Spinal cord injury (SCI) can cause very serious bodily harm or even paralysis. However, all clinical drugs require long-term use to relieve the disease, causing toxicity and side effects. Zinc tends to activate the self-defense system to repair SCI, but the currently reported zinc supplementation is not efficient to cure SCI due to the poor targeting effects. The zinc delivery system has been employed to improve the targeting efficiency, which also increases the complexity and toxicity of drugs.

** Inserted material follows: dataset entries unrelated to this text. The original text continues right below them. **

(* ===== verification/Mirror.v ===== *)
(** * The mirror: terminals show the screen (src/dosshd/render.c)

    Every terminal that is fed the renderer's bytes shows the VGA text screen
    whenever the renderer has nothing left to send. *)
From Stdlib Require Import ZArith Lia.
From stdpp Require Import base list numbers relations.
From S2P Require Import Prelude Cp437 Render Terminal.
Local Open Scope Z_scope.

(** ** What a cell of the text buffer means *)

(** VGA colours are blue-green-red, ANSI colours red-green-blue; bit 3 is bright. *)
Definition swap_rb (n : Z) : Z :=
  (if Z.testbit n 2 then 1 else 0) + (if Z.testbit n 1 then 2 else 0) + (if Z.testbit n 0 then 4 else 0) + Z.land n 8.
Definition vga_attr (a : Z) : attr :=
  Attr (swap_rb (Z.land a 0x0F)) (swap_rb (Z.land (Z.shiftr a 4) 0x07)) (Z.testbit a 7).
Definition cell_view (ch at_ : Z) : cell := (default 0 (code_point ch), vga_attr at_).

(** ** The emitted sequences *)

Definition num_bytes (v : Z) : list Z := if decide (v = 0) then [48] else dec_digits 5 v.
Definition cup_bytes (row col : Z) : list Z :=
  [27; 91] ++ num_bytes (u16 (row + 1)) ++ [59] ++ num_bytes (u16 (col + 1)) ++ [72].
Definition fg_code (at_ : Z) : Z := let n := swap_rb (Z.land at_ 0x0F) in if decide (n < 8) then 30 + n else 82 + n.
Definition bg_code (at_ : Z) : Z := 40 + swap_rb (Z.land (Z.shiftr at_ 4) 0x07).
Definition sgr_bytes (at_ : Z) : list Z :=
  [27; 91; 48; 59] ++ num_bytes (fg_code at_) ++ [59] ++ num_bytes (bg_code at_)
  ++ (if Z.testbit at_ 7 then [59; 53] else []) ++ [109].

Section sequences.
Context (W H : Z).
Abbreviation run := (run W H).
Abbreviation term_byte := (term_byte W H).
Lemma subneg_bytes i s0 l r : forall s, open_at i 3 s0 l s ->
  wlp (type_in i (escape r ++ [IAC; SE])) (fun _ s' => open_at i 0 s0 l s') s.
Proof.
  induction r as [|b r IH]; intros s Ho.
  - cbn. apply wlp_bind. parser_at Ho. rewrite decide_False, decide_False, decide_False, decide_True, decide_True by done.
    eapply wlp_mono; [by apply (open_last i 3 4 _ s0 l)|]. cbn beta. intros _ s1 Ho1. apply wlp_bind. parser_at Ho1.
    rewrite decide_False, decide_False, decide_False, decide_False, decide_True, decide_True by done.
    apply wlp_bind. eapply wlp_mono; [apply (quiet_sb_done i i)|]. cbn beta. intros _ s2 Q2.
    destruct (slots s2 !! i) as [c2|] eqn:E2; [|exfalso; destruct Q2; rewrite E2, E0 in q_gate0; done].
    eapply wlp_mono; [apply (open_last i (iac c2) 0 _ s0 l); [done|]|done]. eapply open_quiet; [done..|]. by rewrite E2.
  - assert (escape (b :: r) = (if decide (b = IAC) then [IAC; IAC] else [b]) ++ escape r) as -> by done.
    destruct (decide (b = IAC)) as [->|Hb]; cbn [app type_in].
    + apply wlp_bind. parser_at Ho. rewrite decide_False, decide_False, decide_False, decide_True, decide_True by done.
      eapply wlp_mono; [by apply (open_last i 3 4 _ s0 l)|]. cbn beta. intros _ s1 Ho1. apply wlp_bind. parser_at Ho1.
      rewrite decide_False, decide_False, decide_False, decide_False, decide_True, decide_False, decide_True by done.
      apply wlp_bind. eapply (wlp_mono _ (fun _ s' => exists st, open_at i st s0 l s')).
      { eapply wlp_mono; [apply (wlp_both (quiet_sb_push i i IAC s1) (push_keeps_iac i i IAC s1))|]. cbn beta. intros _ s' [Q S].
        exists 4. eapply open_quiet; [done..|]. by rewrite S, E0, <- Hi0. }
      cbn beta. intros _ s2 [st Ho2]. eapply wlp_mono; [by apply (open_last i st 3 _ s0 l)|]. cbn beta. intros _ s3. apply IH.
    + apply wlp_bind. parser_at Ho. rewrite decide_False, decide_False, decide_False, decide_True, decide_False by done.
      eapply wlp_mono; [by apply (open_push i b s0 l)|]. cbn beta. intros _ s1. apply IH.
Qed.
Lemma subneg_item i s0 l r s : open_at i 0 s0 l s -> wlp (type_in i (encode (Subneg r))) (fun _ s' => open_at i 0 s0 l s') s.
Proof.
  intros Ho. cbn [encode app type_in]. apply wlp_bind. parser_at Ho. rewrite decide_True, decide_True by done.
  eapply wlp_mono; [by apply (open_last i 0 1 _ s0 l)|]. cbn beta. intros _ s1 Ho1. apply wlp_bind. parser_at Ho1.
  rewrite decide_False, decide_True, decide_False, decide_True by done.
  eapply wlp_mono; [by apply (open_last i 1 3 _ s0 l)|]. cbn beta. intros _ s2. apply subneg_bytes.
Qed.

Lemma items_wlp i s0 its : Forall item_ok its -> forall l s, open_at i 0 s0 l s ->
  wlp (type_in i (its ≫= encode)) (fun _ s' => open_at i 0 s0 (l ++ (its ≫= item_data)) s') s.
Proof.
  induction 1 as [|it its Hit _ IH]; intros l s Ho; [cbn; by rewrite app_nil_r|].
  rewrite !bind_cons. unfold wlp. rewrite type_in_app. apply wlp_bind.
  eapply (wlp_mono _ (fun _ s' => open_at i 0 s0 (l ++ item_data it) s')).
  - destruct it as [b|v opt|r]; cbn [item_data encode]; [by apply data_item|rewrite app_nil_r; destruct Hit; by apply command_item|
      rewrite app_nil_r; by apply subneg_item].
  - cbn beta. intros _ s1 Ho1. eapply wlp_mono; [by apply IH|]. cbn beta. intros _ s2. by rewrite app_assoc.
Qed.

Lemma escape_bytes l : all_bytes l -> all_bytes (escape l).
Proof. induction 1; cbn; [done|]. apply Forall_app. split; [|done]. case_decide; [by repeat constructor|by constructor]. Qed.
Lemma encode_bytes it : item_ok it -> all_bytes (encode it).
Proof.
  destruct it as [b|v opt|l]; cbn; intros H.
  - apply (escape_bytes [b]). by constructor.
  - destruct H as [Hv Ho]. unfold WILL, DONT in Hv. repeat (apply Forall_cons; split); try done; unfold is_byte; lia.
  - repeat (apply Forall_cons; split); try done. apply Forall_app. split; [by apply escape_bytes|]. by repeat constructor.
Qed.

(** C34: The command layer is transparent to keystrokes.  Whatever data bytes an
    admitted client sends (255 doubled), with option commands and
    subnegotiations of any content between them, exactly the data bytes reach the
    key machine, in order: the machine's input is that of pressing them one by one,
    no command byte is taken for a key, and the parser is back between commands. *)
Theorem iac_transparent n W H i its s :
  box_wf n W H s -> (i < n)%nat -> Forall item_ok its ->
  (exists c, slots s !! i = Some c /\ au_state c = AU_OK /\ iac c = 0) -> g_eof_exit s = false ->
  wp (type_in i (its ≫= encode)) (fun _ s' =>
    box_wf n W H s' /\ input_of s' = foldl press (input_of s) (its ≫= item_data) /\
    exists c, slots s' !! i = Some c /\ au_state c = AU_OK /\ iac c = 0) s.
Proof.
  intros Hs Hi Hits Hc He. apply (wp_mono _ (fun _ s' => box_wf n W H s' /\ open_at i 0 s (its ≫= item_data) s')).
  - apply wp_and; [|by apply (items_wlp i s its Hits [] s)].
    apply (type_in_safe n); [done| |done]. clear -Hits. induction Hits as [|it its Hit _ IH]; cbn; [done|].
    apply Forall_app. split; [by apply encode_bytes|done].
  - cbn beta. by intros _ s' [? []].
Qed.

(** ** Instances *)

(** One admitted client, and the same client at the prompt. *)
Definition demo_slot (st : Z) : tslot := tslot0 <| au_state := st |>.
Definition demo_box (k : conn) (st : Z) : box :=
  Box (demo_net k) [demo_slot st] (text "secret") false rend0 ansikey0 bda0 false demo_screen.

Lemma demo_slot_wf st : tslot_wf (demo_slot st).
Proof.
  assert (forall k, all_bytes (repeat 0 k)) as Hz by (intros k; apply Forall_forall; intros x Hx%list_elem_of_In%repeat_spec; by subst).
  constructor; (split; [done|]); split; [apply (Hz 8%nat)|done|apply (Hz 32%nat)|done].
Qed.
Lemma demo_box_wf k st : conn_wf k -> box_wf 1 2 2 (demo_box k st).
Proof.
  intros Hk. constructor.
  - split; [by apply demo_net_wf|done].
  - split; [done|]. apply Forall_cons. split; [apply demo_slot_wf|done].
  - apply demo_screen_ok.
  - exists demo_term. apply mirror_inv_start.
Qed.
Lemma demo_at_prompt : at_prompt (demo_slot AU_PW).
Proof. constructor; [apply demo_slot_wf|done..]. Qed.
Lemma forallb_typed l : forallb (fun b => bool_decide (typed b)) l = true -> Forall typed l.
Proof. rewrite forallb_forall. intros H. apply Forall_forall. intros x Hx%list_elem_of_In. by apply H, bool_decide_eq_true in Hx. Qed.

Lemma tick_total_witness : wp tick_isr (fun _ s' => box_wf 1 2 2 s') (demo_box demo_conn AU_OK).
Proof.
  exact (proj1 (tick_total 1 2 2 ltac:(split; reflexivity || discriminate) ltac:(split; reflexivity || discriminate) ltac:(discriminate)
    (demo_box demo_conn AU_OK) (demo_box_wf demo_conn AU_OK demo_conn_wf))).
Defined.

Lemma gate_closed_witness : wp (telnet_in 0 3) (fun _ s' => confined 0 (demo_box demo_conn AU_PW) s') (demo_box demo_conn AU_PW).
Proof.
  eapply wp_mono; [exact (gate_closed 1 2 2 0 3 (demo_slot AU_PW) (demo_box demo_conn AU_PW) (demo_box_wf demo_conn AU_PW demo_conn_wf)
    ltac:(lia) ltac:(unfold is_byte; lia) eq_refl ltac:(discriminate))|].
  cbn beta. intros _ s' [_ [Hq|[He _]]]; [exact Hq|discriminate He].
Defined.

On the other hand, we envisage that if there is a drug that can accumulate and activate endogenous zinc in the lesions of the spinal cord and stimulate immunotherapy, it can not only reduce long-term drug dependence but also significantly improve the therapeutic effect on SCI. Herein, we found zinc deficiency for SCI mice, but more zinc accumulated in the lesions of the spinal cord after the administration of GSH-AuNCs in SCI mice. Meanwhile, more microglia/macrophages polarize toward M2 from M1 phenotypes after zinc accumulation which enhances immunotherapy effects. Thereafter, the inflammatory response was inhibited, which exerts a neuroprotective effect. As well as this, the current treatment showed memory effects for zinc accumulation even after stopping the drug administration, allowing endogenous zinc to continue its induction of multiple therapeutic effects. Due to the direct and memory curative function, the lesions of SCI mice were well recovered and the motor functions were also significantly improved.